# Use of Reflector Tape



## Robert (Jan 2, 2008)

Lately (years not days) I've noticed reflective tape on the side all rolling stock. It is equally spaced and height is consistent as well. I am assuming the railroads are using sensors to detect these. Are they measuring speed or using them for positioning in yards?

Robert


----------



## Semper Vaporo (Jan 2, 2008)

Robert said:


> Lately (years not days) I've noticed reflective tape on the side all rolling stock. It is equally spaced and height is consistent as well. I am assuming the railroads are using sensors to detect these. Are they measuring speed or using them for positioning in yards?
> 
> Robert


FRA requirement to make the cars visible in car headlights at night.


----------



## ewarhol (Mar 3, 2014)

Easy to model too. Buy a roll of reflective tape cut it into 1/8" wide stripes that are 1/2" or 1" long.
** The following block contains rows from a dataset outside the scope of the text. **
(** [_handles_for_worker_reservation_completed_event], up to the start of the
    attempt ([Starts]), which is the execution's, and to the failure of the
    scheduler ([QueryFails]). *)
Definition handle_completed (c : Completion) : ST (Driver A) verdict :=
  let! d := sget in
  if bool_decide (c.(cp_key).1.1 ∈ d.(d_closing_queries)) then sret Ignored else
  match event_state c d with
  | None => sret Ignored
  | Some (i, f, g) =>
      let error := match c.(cp_error), future_result f with
                   | Some e, _ => Some e
                   | None, Raise e => Some e
                   | None, Ok _ => None
                   end in
      match error with
      | Some e =>
          let! removed := remove_pending c.(cp_key) i in
          if negb removed then sret Ignored else
          let! _ := release_owner c.(cp_key) None in
          sret (QueryFails e)
      | None =>
          let! removed := remove_pending c.(cp_key) i in
          let valid := match od_get c.(cp_key).2 g.(fr_partitions) with
                       | Some p => negb (Partition.has_running p || p.(p_finished) || p.(p_failed))
                       | None => false
                       end in
          if valid then sret (if removed : bool then Starts f else Ignored) else
          let! _ := if removed : bool then release_owner c.(cp_key) None else sret None in
          sret Discarded
      end
  end.

(** ** The end of a query, and its next generation *)

(** [quiesce_fte_registry_for_query]: to wait is to let [end_operation] be
    called before; what is still active when the wait is over is an error. *)
Definition quiesce (query : string) : ST (Driver A) unit :=
  let query := strip query in
  if String.eqb query "" then sret tt else
  let! _ := close_registry query in
  let! d := sget in
  sraise_if (0 <? count_of query d.(d_active_operations))
    (RuntimeError ("FTE registry operation shutdown timed out without losing ownership: query=" +:+ query +:+ " active="
      +:+ str_of_int (count_of query d.(d_active_operations)))).

(** The entries of other queries in a table by partition. *)
Definition of_others {V} (query : string) : list (PartitionKey * V) -> list (PartitionKey * V) :=
  List.filter (fun e => negb (String.eqb e.1.1.1 query)).

(** [_drop_fte_registry_for_query] *)
Definition drop_registry (query : string) : ST (Driver A) unit :=
  if String.eqb query "" then sret tt else
  let! _ := quiesce query in
  let! _ := release_query query in
  let! d := sget in
  let futures := od_values (List.filter (fun e => String.eqb e.1.1.1 query) d.(d_pending)) in
  let! _ := smodify (fun d => d <| d_fragments ::= List.filter (fun e => negb (String.eqb e.1.1 query)) |>
    <| d_generations ::= of_others query |> <| d_pending ::= of_others query |> <| d_active_operations ::= od_pop query |>) in
  let! d := sget in
  let handles := od_values d.(d_worker_handles) in
  let! _ := smodify (fun d => d <| d_schedulers ::= (fun s => s ∖ {[query]}) |>) in
  let! _ := sfor handles (fun i => on_pressure i (Pressure.drop_query query)) in
  sfor futures (fun i => let! _ := set_outcome i Cancelled in sret tt).

(** [open_fte_registry_for_query]; [elsewhere] answers for the tables of the
    registry and of the workers that placement does not use. *)
Definition stale_owners (elsewhere : string -> bool) (query : string) (d : Driver A) : list string :=
  let any {V} (l : list (PartitionKey * V)) := existsb (fun e => String.eqb e.1.1.1 query) l in
  map fst (List.filter snd
    [("fragment_executions", existsb (fun e => String.eqb e.1.1 query) d.(d_fragments));
     ("fragment_execution_ids", elsewhere "fragment_execution_ids");
     ("fragment_progress_topologies", elsewhere "fragment_progress_topologies");
     ("fragment_progress_topology_builds", elsewhere "fragment_progress_topology_builds");
     ("fragment_states", elsewhere "fragment_states");
     ("partition_owners", any d.(d_partition_owners));
     ("partition_task_leases", any d.(d_task_leases));
     ("partition_task_waiters", any d.(d_task_waiters));
     ("stage_submission_probes", existsb (fun e => String.eqb e.2.1.1 query) d.(d_probes));
     ("stage_submission_blocks", existsb (fun e => String.eqb e.1.1 query) d.(d_blocks));
     ("pending_worker_reservations", any d.(d_pending));
     ("worker_reservation_generations", any d.(d_generations));
     ("sequences", elsewhere "sequences");
     ("result_handles", elsewhere "result_handles");
     ("status_watchers", elsewhere "status_watchers");
     ("active_operations", 0 <? count_of query d.(d_active_operations));
     ("active_teardown_operations", 0 <? count_of query d.(d_active_teardowns));
     ("retry_delay", elsewhere "retry_delay");
     ("fragment_execution_counter", elsewhere "fragment_execution_counter");
     ("event_scheduler", bool_decide (query ∈ d.(d_schedulers)));
     ("fragment_plan_refs", elsewhere "fragment_plan_refs");
     ("worker_fragment_registrations", elsewhere "worker_fragment_registrations");
     ("worker_controls", elsewhere "worker_controls");
     ("worker_teardowns", elsewhere "worker_teardowns")]).

Definition open_registry (elsewhere : string -> bool) (query : string) : ST (Driver A) unit :=
  let query := strip query in
  let! _ := sraise_if (String.eqb query "") (ValueError "query_id must be non-empty") in
  let! d := sget in
  let stale := stale_owners elsewhere query d in
  let! _ := sraise_if (negb (bool_decide (length stale = O)))
    (RuntimeError ("cannot reopen FTE registry with old generation state: " +:+ query +:+ "; " +:+ String.concat ", " stale)) in
  smodify (fun d => d <| d_closing_queries ::= (fun s => s ∖ {[query]}) |>).

End Manager.
End PlacementManager.

(** ** Histories

    The calls that the driver makes on the registry, as data, so that a
    history is a list of them; with them, what other parts of the driver do to
    the tables that placement reads: fragments, partitions, resource managers
    and schedulers are registered and changed.  A manager may be registered
    in any state at any time, so [RegisterManager] also covers what its other
    clients do to it.  [drop_registry] and [open_registry], which end one
    generation of a query and begin the next and forget its reservation
    generations, are not among these calls; [PlacementTheorems] adds them. *)

Module PlacementCalls.
Import Placement PlacementManager.

Inductive call (A : Type) : Type :=
| NewHandle (capacity : Z) (node worker : string)
| CloseRegistry (query : string)
| BeginOperation (query : string) | EndOperation (query : string)
| BeginTeardown (query : string) | EndTeardown (query : string)
| RegisterFragment (fragment : string * string) (f : Fragment) | DropFragment (fragment : string * string)
| RegisterManager (query : string) (a : A) | DropManager (query : string)
| RegisterScheduler (query : string)
| ChangePartition (key : PartitionKey) (f : FteTaskPartition -> FteTaskPartition)
| Acquire (current : nat) (key : PartitionKey) (dm : Demand) (now : Z)
| RequestFor (current : nat) (key : PartitionKey) (now : Z)
| TryComplete (current i : nat) (raise_on_timeout : bool) (now : Z)
| CancelFuture (i : nat) (allow_next : bool)
| HandleCompleted (c : Completion)
| ReleaseOwner (key : PartitionKey) (terminal : option bool) | ReleaseQuery (query : string)
| ReleaseReservation (key : PartitionKey) | UpdateClass (key : PartitionKey) (class : FteTaskExecutionClass)
| WorkersFailed (failed : list string) (query : option string) (now : Z)
| TaskStarted (i : nat) (key : PartitionKey) (attempt : id_ref FteTaskAttemptId) (request : list (pyval * pyval))
| SplitsAdded (i : nat) (attempt : id_ref FteTaskAttemptId) (count : Z)
| SplitBytesAdded (i : nat) (attempt : id_ref FteTaskAttemptId) (bytes : Z)
| SetAttemptClass (i : nat) (attempt : id_ref FteTaskAttemptId) (class : id_ref FteTaskExecutionClass)
| TaskTerminal (i : nat) (attempt : id_ref FteTaskAttemptId)
| DropPressure (i : nat) (query : string).
Arguments NewHandle {A}. Arguments CloseRegistry {A}. Arguments BeginOperation {A}. Arguments EndOperation {A}.
Arguments BeginTeardown {A}. Arguments EndTeardown {A}. Arguments RegisterFragment {A}. Arguments DropFragment {A}.
Arguments RegisterManager {A}. Arguments DropManager {A}. Arguments RegisterScheduler {A}. Arguments ChangePartition {A}.
Arguments Acquire {A}. Arguments RequestFor {A}. Arguments TryComplete {A}. Arguments CancelFuture {A}. Arguments HandleCompleted {A}.
Arguments ReleaseOwner {A}. Arguments ReleaseQuery {A}. Arguments ReleaseReservation {A}. Arguments UpdateClass {A}.
Arguments WorkersFailed {A}. Arguments TaskStarted {A}. Arguments SplitsAdded {A}. Arguments SplitBytesAdded {A}.
Arguments SetAttemptClass {A}. Arguments TaskTerminal {A}. Arguments DropPressure {A}.

Section Calls.
Context {A : Type} `{Authority A} (wait_period no_matching_period : Z).

Definition forget {B} (m : ST (Driver A) B) : ST (Driver A) unit := let! _ := m in sret tt.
Makes your modern day rolling stock look more realistic.


----------



## SD90WLMT (Feb 16, 2010)

And dont be fooled... Its not as perfect you think..
They send guys with rags n scissors along rows of cars.. 
Tape is not well or evenly placed..on a car.. Or car to car.. 
... Easier to copy on our toys also....
Use reflective printing or lettering..as Eric pointed out..
It does reflect in headlites on our model trains...

SD


----------



## Robert (Jan 2, 2008)

Rats, I was hoping it was a more interesting answer than just spotting them at night. I concur Eric, an easy add to modern equipment. My garden railroad is about a hundred years too old. Maybe the basement N scale, if you'd ever notice the pencil line yellow.


----------